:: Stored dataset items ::
•••••
Lemma runCat_nas raw st w l :
  parseTarget raw = Ok t → ns_idle st w → Closed st → fits (content st) → len (content st) < 2 ^ 64 →
  ∃ w' l' st', runCat fuel raw (w, l) = Ret (Ok tt, (w', l')) ∧ ns_idle st' w' ∧ Closed st' ∧
    content st' = content st ∧ out l' = out l ++ content st.
Proof.
  intros Et Hw Hc [Hb Hfu] Hlen. destruct (nl_names LW) as [Hv Hp].
  set (fn := λ (conn : nat) (v : Volume),
    fork ←? net (@OpenFork W (on conn) _ v command_ctx RootDirID (t_path t));
    finally (net (@Fork_Close W (on conn) fork command_ctx)) (cat_fork (L := L) fuel conn fork)).
  destruct (with_open_volume_nas fn (content st) st w l Hw) as (c&w1&st1&W1&[Hc1 C1]&Hrest); [by split|].
  destruct (open_fork_nas forkRead c st1 w1 l (cat_fork fuel c) W1 Hc1) as (f&w2&st2&Hf&Hcs&Hmp&W2&Ho2&C2&Hclose);
    [by rewrite C1|by left|].
  rewrite <- C1, <- C2 in Hb, Hfu |- *.
  destruct (@writeTo_spec W St (on c) serve (ns_served c) _ _ f (content st2) st2 q Hf (nl_read LW f st2 Hcs Ho2)
    L lc_stdout out fuel command_ctx w2 l (ll_stdout LL) W2 eq_refl) as (w3&l3&E3&W3&Eo3);
    [by rewrite Hcs, Hmp|done|].
  destruct (Hclose (Ok tt) w3 l3 st2) as (w4&st4&E4&W4&Hc4&C4); [|done|done|].
  { unfold cat_fork, copy_to. by rewrite (M_bind_ret _ _ _ _ _ E3). }
  destruct (Hrest _ _ _ _ (content st4) E4 W4) as (w5&st5&E5&W5&Hc5&C5); [by split|].
  exists w5, l3, st5. split; [|split_and!; try done; congruence].
  unfold runCat, withFork. rewrite Et. erewrite try_bind_ok by done. rewrite bool_decide_eq_false_2 by tauto.
  exact E5.
Qed.

End nas.

(** ** The network of the examples is one that works *)

(** Connections are numbered upwards. *)
Definition numbered {St} (n : mnet St) : Prop := ∀ c, c ∈ mn_open n → (c < mn_next n)%nat.

Definition mnet_served {St} (serve : server St) (c : nat) :
  @Served (mnet St) St (mnet_transport serve c) serve.
Proof.
  refine (@Build_Served (mnet St) St (mnet_transport serve c) serve mn_server (λ n, c ∈ mn_open n ∧ numbered n) _).
  intros ctx cmd off payload n code rp st [Hc Hn] Hl _ E. cbn.
  rewrite bool_decide_eq_true_2 by done. rewrite Hl, E. cbn. by repeat eexists.
Defined.

Definition mnet_nas {St} (serve : server St) : @Nas (mnet St) St (mnet_machine serve) serve.
Proof.
  refine (@Build_Nas (mnet St) St (mnet_machine serve) serve (mnet_served serve)
    (λ st n, mn_server n = st ∧ numbered n) _ _ _ _).
  - intros ctx addr st n [Es Hn] _. cbn.
    rewrite bool_decide_eq_false_2 by (intros Hc%Hn; lia).
    do 3 eexists. split; [reflexivity|]. split; [|split; [exact Es|reflexivity]]. split; cbn; [set_solver|].
    intros c. cbn. rewrite elem_of_union, elem_of_singleton. intros [->|Hc%Hn]; lia.
  - intros c st q n ([Hc Hn]&Es&_). split; [exact Es|]. intros c'. cbn. rewrite elem_of_difference.
    intros [Hc'%Hn _]. exact Hc'.
  - intros c st q q' n ([Hc Hn]&Es&_). split; [by split|]. split; [exact Es|]. cbn. by rewrite lookup_insert_eq.
  - done.
Defined.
•••••
:: PROBLEM ::
Print each entry precisely. Include every line.

:: OUTPUT OF THE EXERCISE ::
Lemma runCat_nas raw st w l :
  parseTarget raw = Ok t → ns_idle st w → Closed st → fits (content st) → len (content st) < 2 ^ 64 →
  ∃ w' l' st', runCat fuel raw (w, l) = Ret (Ok tt, (w', l')) ∧ ns_idle st' w' ∧ Closed st' ∧
    content st' = content st ∧ out l' = out l ++ content st.
Proof.
  intros Et Hw Hc [Hb Hfu] Hlen. destruct (nl_names LW) as [Hv Hp].
  set (fn := λ (conn : nat) (v : Volume),
    fork ←? net (@OpenFork W (on conn) _ v command_ctx RootDirID (t_path t));
    finally (net (@Fork_Close W (on conn) fork command_ctx)) (cat_fork (L := L) fuel conn fork)).
  destruct (with_open_volume_nas fn (content st) st w l Hw) as (c&w1&st1&W1&[Hc1 C1]&Hrest); [by split|].
  destruct (open_fork_nas forkRead c st1 w1 l (cat_fork fuel c) W1 Hc1) as (f&w2&st2&Hf&Hcs&Hmp&W2&Ho2&C2&Hclose);
    [by rewrite C1|by left|].
  rewrite <- C1, <- C2 in Hb, Hfu |- *.
  destruct (@writeTo_spec W St (on c) serve (ns_served c) _ _ f (content st2) st2 q Hf (nl_read LW f st2 Hcs Ho2)
    L lc_stdout out fuel command_ctx w2 l (ll_stdout LL) W2 eq_refl) as (w3&l3&E3&W3&Eo3);
    [by rewrite Hcs, Hmp|done|].
  destruct (Hclose (Ok tt) w3 l3 st2) as (w4&st4&E4&W4&Hc4&C4); [|done|done|].
  { unfold cat_fork, copy_to. by rewrite (M_bind_ret _ _ _ _ _ E3). }
  destruct (Hrest _ _ _ _ (content st4) E4 W4) as (w5&st5&E5&W5&Hc5&C5); [by split|].
  exists w5, l3, st5. split; [|split_and!; try done; congruence].
  unfold runCat, withFork. rewrite Et. erewrite try_bind_ok by done. rewrite bool_decide_eq_false_2 by tauto.
  exact E5.
Qed.

End nas.

(** ** The network of the examples is one that works *)

(** Connections are numbered upwards. *)
Definition numbered {St} (n : mnet St) : Prop := ∀ c, c ∈ mn_open n → (c < mn_next n)%nat.

Definition mnet_served {St} (serve : server St) (c : nat) :
  @Served (mnet St) St (mnet_transport serve c) serve.
Proof.
  refine (@Build_Served (mnet St) St (mnet_transport serve c) serve mn_server (λ n, c ∈ mn_open n ∧ numbered n) _).
  intros ctx cmd off payload n code rp st [Hc Hn] Hl _ E. cbn.
  rewrite bool_decide_eq_true_2 by done. rewrite Hl, E. cbn. by repeat eexists.
Defined.

Definition mnet_nas {St} (serve : server St) : @Nas (mnet St) St (mnet_machine serve) serve.
Proof.
  refine (@Build_Nas (mnet St) St (mnet_machine serve) serve (mnet_served serve)
    (λ st n, mn_server n = st ∧ numbered n) _ _ _ _).
  - intros ctx addr st n [Es Hn] _. cbn.
    rewrite bool_decide_eq_false_2 by (intros Hc%Hn; lia).
    do 3 eexists. split; [reflexivity|]. split; [|split; [exact Es|reflexivity]]. split; cbn; [set_solver|].
    intros c. cbn. rewrite elem_of_union, elem_of_singleton. intros [->|Hc%Hn]; lia.
  - intros c st q n ([Hc Hn]&Es&_). split; [exact Es|]. intros c'. cbn. rewrite elem_of_difference.
    intros [Hc'%Hn _]. exact Hc'.
  - intros c st q q' n ([Hc Hn]&Es&_). split; [by split|]. split; [exact Es|]. cbn. by rewrite lookup_insert_eq.
  - done.
Defined.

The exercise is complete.